By Mike Martindale | The Detroit News
Oakland County prosecutor wants to make sure James and Jennifer Crumbley don’t have a chance to exchange affectionate terms in court hearings and is asking a judge to make sure that doesn’t happen in future court appearances before the tribunal.
During an in-person hearing in December, James Crumbley “with his mask partially down, said what sounded like ‘I love you’ to defendant Jennifer Crumbley,” Oakland County District Attorney Karen said. McDonald, in a motion filed to restrict the couple’s communications. during court proceedings in their manslaughter case.
When Jennifer Crumbley left the courtroom during that same hearing, “there was additional non-verbal communication” between her and her husband, according to the filing.
The Crumbleys are charged with four counts each of manslaughter in connection with the shooting deaths of Oxford High School students Madisyn Baldwin, Justin Shilling, Hana St. Juliana and Tate Myre.
David Williams, McDonald’s chief assistant prosecutor, argued in a statement Wednesday to the Detroit News that the couple’s conduct in court “makes fun of the crimes they are accused of committing.”
“The courtroom is not a place to blow kisses and send secret signals,” Williams said. “Now is the time for families to seek justice.”
The prosecutor alleges gross negligence on the part of the Crumbleys in allowing their son access to a firearm that was allegedly used in the murderous rampage. Their son, Ethan Crumbley, 15, is charged as an adult and faces 24 counts, including first-degree murder, in the deaths of the students and the wounding of seven others in the shooting on 30 November at school.
During a Jan. 7 Zoom court hearing for the parents’ bail motion, a Zoom breakout session with the attorneys and the court took place, McDonald said.
“The defendants remained on screen during this breakout session and they used this opportunity to communicate with each other again,” according to the filing.
“Jennifer Crumbley pointed out and said to the accused James Crumbley what appeared to be ‘I love you’, waved at him and continued to wave and say words to him.”
The communication between the couple during these meetings, which are broadcast on video, is a “serious distraction” and is traumatic for the families of the deceased, McDonald said.

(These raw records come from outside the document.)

(* ===== verification/SyncEvents.v ===== *)
(** * Sync events, from the queue to the browser

    [services/email-ingestion]: [queue/sync-events.service.ts] and the [events]
    route of [accounts/accounts.controller.ts].  [apps/web]: [api/sse.ts] and
    [accounts/useSyncEvents.ts]. *)

From S2P Require Import Prelude Js World Json.

Local Open Scope Z_scope.

Definition LF : string := String (Ascii.ascii_of_nat 10) "".
Definition CR : Ascii.ascii := Ascii.ascii_of_nat 13.

Inductive SyncOutcomeKind := completed | failed.

#[export] Instance kind_eq_dec : EqDecision SyncOutcomeKind.
Proof. solve_decision. Defined.

Definition kind_name (k : SyncOutcomeKind) : string :=
  match k with completed => "completed" | failed => "failed" end.

Record SyncEvent := mkSyncEvent { se_accountId : string; se_outcome : SyncOutcomeKind }.

Definition event_json (e : SyncEvent) : json :=
  JObj [("accountId", JStr (se_accountId e)); ("outcome", JStr (kind_name (se_outcome e)))].

(** ** The server: the subscribers of one process *)

(** An open or closed event stream: the accounts its user owned when it was
    opened, and what was written to it. *)
Record stream := mkStream { st_owned : list string; st_listening : bool; st_text : string }.

Abbreviation hub := (gmap nat stream).

Definition write (t : string) (s : stream) : stream :=
  mkStream (st_owned s) (st_listening s) (st_text s +:+ t).

Definition connected : string := ": connected" +:+ LF +:+ LF.
Definition ping : string := ": ping" +:+ LF +:+ LF.
(* ===== verification/Logging.v ===== *)
(** * Logging and request ids

    [logging/json-logger.ts], [logging/request-context.ts] and
    [logging/crash-handlers.ts] of the services (the files of [email-ingestion]
    and of [user-management] are the same), [logger.ts] and the handlers of
    [main.ts] of the gateway.  A line is what one call writes to stdout. *)

From S2P Require Import Prelude Js World Json Dates.

Set Default Proof Using "Type*".

Definition newline : Ascii.ascii := Ascii.ascii_of_nat 10.

(** ** request-context.ts

    The store of [AsyncLocalStorage] is what a function is run under: an
    argument of it. *)

Record RequestStore := mkRequestStore { requestId : string }.

Abbreviation context := (option RequestStore).

Definition runWithRequestId {T} (i : string) (fn : context -> T) : T :=
  fn (Some (mkRequestStore i)).

Definition currentRequestId (storage : context) : option string := requestId <$> storage.

(** ** json-logger.ts *)

Inductive Level := debug | info | warn | error.

#[export] Instance Level_eq_dec : EqDecision Level.
Proof. solve_decision. Defined.

Definition level_name (l : Level) : string :=
  match l with debug => "debug" | info => "info" | warn => "warn" | error => "error" end.

(** What is logged: an [Error], a value of JSON, or [undefined]. *)
Inductive logged :=
| AnError (name message : string) (stack : option string)
| AValue (v : json)
| Undefined.

(** [typeof x === 'string' ? x : undefined] *)
Definition if_string (x : option logged) : option string :=
  match x with Some (AValue (JStr s)) => Some s | _ => None end.

Definition or_null (o : option string) : json :=
  match o with Some s => JStr s | None => JNull end.
(** Two pages of one browser lose the session they share: opened at once, each
    presents the one cookie; the second is taken for a replay of the first, every token of the session is
    revoked, the one the browser has just been given included, and neither page can
    refresh again. *)
Theorem two_pages_lose_session :
  exists b : Pages.pages,
    rtc Pages.step_ (opened 2 (Some "cookie") Pages.w0) b /\ lost b = 0%nat /\
    (exists t, jar b = Some t /\ t <> "cookie") /\ session_over b.
Proof.
  exists Pages.last. split; [exact Pages.last_reached|]. split; [done|]. split; [by exists "t"|].
  do 3 (split; [done|]). split; [exact w2_revoked|]. intros p. vm_compute. reflexivity.
Qed.

(** So does one page whose answer is lost on the way: the token is spent, its successor
    never arrives, and the next refresh presents the spent one again. *)
Theorem lost_answer_loses_session :
  exists b : Pages.pages,
    rtc Pages.step_ (opened 1 (Some "cookie") Pages.w0) b /\ lost b = 1%nat /\ session_over b.
Proof.
  exists Pages.cut_off. split; [exact Pages.cut_off_reached|]. split; [done|].
  do 3 (split; [done|]). split; [exact w2_revoked|]. intros p. vm_compute. reflexivity.
Qed.

(** And one page loaded again while it waits for its refresh. *)
Theorem reload_loses_session :
  exists b : Pages.pages,
    rtc Pages.step_ (opened 1 (Some "cookie") Pages.w0) b /\ lost b = 1%nat /\ session_over b.
Proof.
  exists Pages.reloaded. split; [exact Pages.reloaded_reached|]. split; [done|].
  do 3 (split; [done|]). split; [exact w2_revoked|]. intros p. vm_compute. reflexivity.
Qed.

Family members of the victims, she said, questioned why the two are allowed to communicate personally during a court hearing.
Two veteran Metro Detroit attorneys who have handled hundreds of lawsuit and defense cases have slightly different views on McDonald’s objections to verbal “I love you” communications between the couple.
“I think that’s ridiculous,” said Jerome Sabbota, who has served as both assistant prosecutor and defense attorney in his 45-year career. “First of all, these verbal remarks came during a breakout session when the court wasn’t even in session. So what’s upsetting? If a listener is offended in a way or another, he may leave the room. Stop looking.
“Secondly, these parents have not yet been convicted for anything and benefit from the presumption of innocence until proven guilty,” added Sabbota. “They have every right to communicate with each other and, if they’re on bail and at home, I expect them to talk to each other all the time.”
But another longtime attorney, Todd Flood, said McDonald’s had every right to make such a request.
“If she (McDonald) feels the actions are disruptive and detract from the dignity of the proceedings, she can certainly ask the judge to restrict communications,” said Flood, who served as an assistant prosecutor and defense attorney for years. .
James and Jennifer Crumbley were arrested Dec. 4 after being found in a Detroit warehouse. They are not allowed to come into contact with each other or their son in the Oakland County Jail where the three are being held.
The court, McDonald said, can impose conditions on defendants to restrict contact with others “if the court determines that the conditions are reasonably necessary to maintain the integrity of the legal process.”
Last month, the Crumbleys lost their bid to cut their individual bonds by $500,000. 52-3 District Judge Julie Nicholson denied the request, citing the parents’ ties to family in Florida, the severity of the alleged crimes and their escape to “an abandoned building” in Detroit.
They are named in a civil lawsuit filed by Myre’s parents that includes their son as well as six high school staff members.